Pour l'autre pilote, sa
veuve, mal conseillée par ses
avocats, venait d'attaquer en justice l'Aéroport de Paris, propriétaire
des
installations de Saint-Cyr, pour "défaut de signalisation" ? Ils
espéraient probablement une juteuse indemnisation. Stupéfaction de
l'Aéroport de Paris, qui réagit en faisant un
appel à témoins afin de prouver le bon état des installations. Le
Président de
la Commission d'Enquête était le très célèbre Maurice BELLONTE, héros
de la
traversée de l'Atlantique dans le sens Europe-USA (Paris- New York
1930).
J'étais pilote, mais
également photographe passionné et
j'avais récemment fait un reportage complet sur l'aérodrome de
Saint-Cyr et ses
installation ! Dès que Bellonte appris cela, je devins le favori de
l'Aéroport
de Paris, puisque, à moi seul, j'avais la possibilité de mettre
l'Aéroport
totalement hors de cause !
Mais il fallait compter avec ces avocats retors qui récusèrent
immédiatement mes images, sous prétexte "qu'elles n'étaient pas
datables...". Dans le genre mauvaise foi, il est difficile de faire
mieux ! Je me replongeais immédiatement dans mes archives, retrouvais
le film et constatais qu'il représentait un autre sujet, en plus de
Saint-Cyr.
Il s'agissait de la venue à Versailles d'un groupe folklorique landais, qui avait effectué une traversée de la ville, montés sur leurs échasses… Un rapide commando au journal permettait d'avoir la date de l'évènement… Et c'était gagné. Nous avions les bonnes images des installations ainsi qu'une datation incontestable (et antérieure à l'accident). L'Aéroport de Paris est sorti complètement lavé de toute accusation.

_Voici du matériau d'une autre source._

(** * task-engine: the task registry and the dependency resolver

    A shallow embedding of [lib/index.js] (class [TaskEngine]) and the
    properties of its registration and execution methods: [addTask]
    (registration), [runTask] (a task with its dependencies) and
    [runTaskWithoutDependencies] (a task alone).

    - JavaScript values are an inductive type; the registry ([this.tasks],
      created with [Object.create(null)]) is a finite map keyed by strings,
      and an options object is a finite map keyed by the names of its
      properties, which are the strings other than ["__proto__"].
      [addTask] writes to the registry: it returns the engine it leaves.
      The one expression that writes to an options object,
      [Object.assign({}, options, d.options || {})], is also given on a
      store of objects ([depOptions_in]), where its target is shown to be a
      new object; elsewhere an options object stands for its properties.
    - A function value is a reference into a table of functions
      ([code : fref -> js_function]); a task function is described by its
      [name] property and by what one call of it does, given the options,
      the engine handle and the results array: it returns a plain value,
      returns a promise that settles, or throws.  Task functions that call
      back into the engine handle are outside this model.
    - A promise is described by the events that happen until it settles and
      by its settlement.  Execution is single threaded, so a chain of
      [then] callbacks is a sequence.  [runTask] recurses through the
      registry, which may be cyclic: the recursion is bounded by fuel.
    - The trace records when [runTask] is entered, when a task function is
      called (with the three arguments it receives) and when the promise
      returned by [runTask] settles. *)

From Stdlib Require Import ZArith.
From stdpp Require Import gmap strings list fin_maps pretty.

Set Warnings "-register-all".

(** ** JavaScript values *)

(** A reference to a function object. *)
Definition fref := nat.

Inductive value :=
| VUndefined
| VNull
| VBool (b : bool)
| VNum (n : Z)
| VStr (s : string)
| VArr (elems : list value)
| VObj (props : list (string * value))
| VFun (f : fref)
| VError (message : string)        (* new Error(message) *)
| VTypeError (message : string).   (* a TypeError raised by the runtime *)

(** The result of evaluating a call: it returns or it throws. *)
Inductive js_result (A : Type) :=
| Normal (a : A)
| Abrupt (e : value).
Arguments Normal {A} a.
Arguments Abrupt {A} e.

(** Statements in sequence: a throw ends the evaluation. *)
#[global] Instance js_result_bind : MBind js_result := λ A B f r,
  match r with
  | Normal a => f a
  | Abrupt e => Abrupt e
  end.

(** How a promise settles. *)
Inductive settlement (A : Type) :=
| Fulfilled (a : A)
| Rejected (e : value).
Arguments Fulfilled {A} a.
Arguments Rejected {A} e.

(** What one call of a task function does. *)
Inductive completion :=
| Returns (v : value)
| ReturnsPromise (s : settlement value)
| Throws (e : value).

(** ** Option objects

    An options object is a plain object: its own enumerable properties are
    data properties named by strings.  [Object.assign], the one expression
    that copies option objects, writes to its target with an assignment, and
    on the target [{}] the name [__proto__] is the accessor inherited from
    [Object.prototype] and not a property: an own property of that name in
    a source (as [JSON.parse] can make one) is not copied, and may change
    the prototype of the target.  Option objects with an own property of
    that name are outside this model: the keys of an options object are the
    strings other than ["__proto__"]. *)
Definition plain (s : string) : bool := negb (String.eqb s "__proto__").

Record option_key := Key { key_name : string; key_plain : Is_true (plain key_name) }.

#[global] Instance option_key_eq_dec : EqDecision option_key.
Proof.
  refine (λ k1 k2,
            match String.eqb (key_name k1) (key_name k2) as b
                  return String.eqb (key_name k1) (key_name k2) = b → Decision (k1 = k2)
            with
            | true => λ H, left _
            | false => λ H, right _
            end eq_refl).
  - abstract (destruct k1, k2; cbn in *; apply String.eqb_eq in H; subst;
              f_equal; apply proof_irrel).
  - abstract (intros ->; by rewrite String.eqb_refl in H).
Defined.

(** The proof that [b] holds, if it does. *)
Definition holds_proof (b : bool) : option (Is_true b) :=
  match b with
  | true => Some I
  | false => None
  end.

(** The key with the name [s], if there is one. *)
Definition to_key (s : string) : option option_key :=
  H ← holds_proof (plain s); Some (Key s H).

#[global] Program Instance option_key_countable : Countable option_key :=
  {| encode k := encode (key_name k); decode p := decode p ≫= to_key |}.
Next Obligation.
  intros [s H]. cbn. rewrite decode_encode. cbn. unfold to_key.
  replace (holds_proof (plain s)) with (Some H); [done|].
  clear. destruct (plain s); [by destruct H|done].
Qed.

Abbreviation options_object := (gmap option_key value).

(** The key with the name [s]. *)
Definition key (s : string) (H : Is_true (plain s)) : option_key := Key s H.
(** X30.  GET /api/transactions/suspicious: a requested minimum score
    that is missing, not a number or 0 is replaced by 0.5, so the threshold
    is never 0.  The summary counts the rows found by the same bounds as
    getSeverity: critical, high and medium are the numbers of rows of those
    severities, rows below 0.4 are counted in the total but in no class,
    and the three classes add up to the total when every row found scores
    at least 0.4. *)
Theorem suspicious_summary (parsed : jsnum) (scores : list Q) :
  let s := summarise scores in
  (truthy parsed = false -> minScore_of parsed = Fin (5 # 10)) /\
  (truthy parsed = true -> minScore_of parsed = parsed) /\
  (forall q, minScore_of parsed = Fin q -> ~ (q == 0)%Q) /\
  summary_critical s = count_severity critical scores /\
  summary_high s = count_severity high scores /\
  summary_medium s = count_severity medium scores /\
  summary_total s
  = (summary_critical s + summary_high s + summary_medium s
     + count_severity low scores)%nat /\
  (Forall (fun x => ((4 # 10) <= x)%Q) scores ->
   summary_total s = (summary_critical s + summary_high s + summary_medium s)%nat).
Proof.
  intros s.
  destruct (count_severity_buckets scores) as (Hc & Hh & Hm & Ht). fold s in Hc, Hh, Hm, Ht.
  split; [| split; [| split]].
  - unfold minScore_of, jor. now intros ->.
  - unfold minScore_of, jor. now intros ->.
  - intros q. unfold minScore_of, jor. destruct (truthy parsed) eqn:E.
    + intros ->. cbn in E. apply negb_true_iff in E. intros Hq.
      apply Qeq_bool_iff in Hq. congruence.
    + intros [= <-]. intros Hq. discriminate Hq.
  - split; [exact Hc |]. split; [exact Hh |]. split; [exact Hm |].
    split; [rewrite Hc, Hh, Hm; exact Ht |].
    intros Hall. rewrite Ht, Hc, Hh, Hm.
    assert (Hlow : count_severity low scores = 0%nat).
    { unfold count_severity. clear -Hall.
      induction Hall as [| x l Hx _ IH]; [reflexivity |].
      cbn [List.filter]. unfold getSeverity at 1.
      destruct (Qle_bool (8 # 10) x); [exact IH |].
      destruct (Qle_bool (6 # 10) x); [exact IH |].
      apply Qle_bool_iff in Hx. rewrite Hx. exact IH. }
    rewrite Hlow. lia.
Qed.

Lemma suspicious_summary_witness :
  summary_total (summarise [9 # 10; 5 # 10; 3 # 10]%Q) = 3%nat /\
  minScore_of (Fin 0) = Fin (5 # 10).
Proof.
  destruct (suspicious_summary (Fin 0) [9 # 10; 5 # 10; 3 # 10]%Q)
    as (Hdefault & _ & _ & _ & _ & _ & Htotal & _).
  split; [rewrite Htotal; reflexivity | apply Hdefault; reflexivity].
Defined.

End TransactionRoutesProps.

C'est ainsi que j'ai eu l'occasion de rencontrer souvent Maurice
BELLONTE,
d'être reçu chez lui, de connaître son épouse, et de l'entendre me
conter
quelques souvenirs. Imaginez ma joie ! C'est ainsi qu'il a pu me
détailler sa première tentative de raid sans escale, celle de 1929,
avec
Dieudonné COSTES. On parle bien peu de cette première tentative,
peut-être
parce qu'elle s'est soldée par un échec.
Et
pourtant, aux yeux de Maurice Bellonte, ce fut peut-être
la plus importante !
Le 13 Juillet 1929, Costes et Bellonte décident de faire une tentative
de
traversée, une première dans le sens
Europe-USA, soit 6000 kilomètres contre des vents dominants, soufflants
généralement d'Ouest ! Costes est le pilote et Bellonte est le
mécanicien-navigateur. Et c'est dans cette dernière fonction que ses
capacités
techniques sauveront ce vol !
En effet,
à plus de mi-route, Bellonte dit à Costes "Je
crains qu'avec ces vents contraires nous ne puissions pas atteindre la
cote. Il faut prendre une décision,
c'est la dernière limite pour faire demi-tour…" Et après concertation,
Costes se rend aux arguments de Bellonte et le "Point
d'interrogation" reprend la route du Bourget, très vite maintenant,
poussé
par les vents forts.
Bellonte
me dira "Cette décision fut la plus difficile à
prendre… mais je crois qu'elle nous a sauvé la vie" .
Les deux hommes ne se découragent pas et pour s'assurer pleinement des possibilité de leur machine, un Bréguet 14, le "Point d'interrogation", décident de battre un record du monde de distance : Paris- Tsitsikar, en Mandchourie (7905 Km).
Excellents préparatifs, puisque l'année suivante,
ce fut la traversée victorieuse, avec le triomphe à New-York.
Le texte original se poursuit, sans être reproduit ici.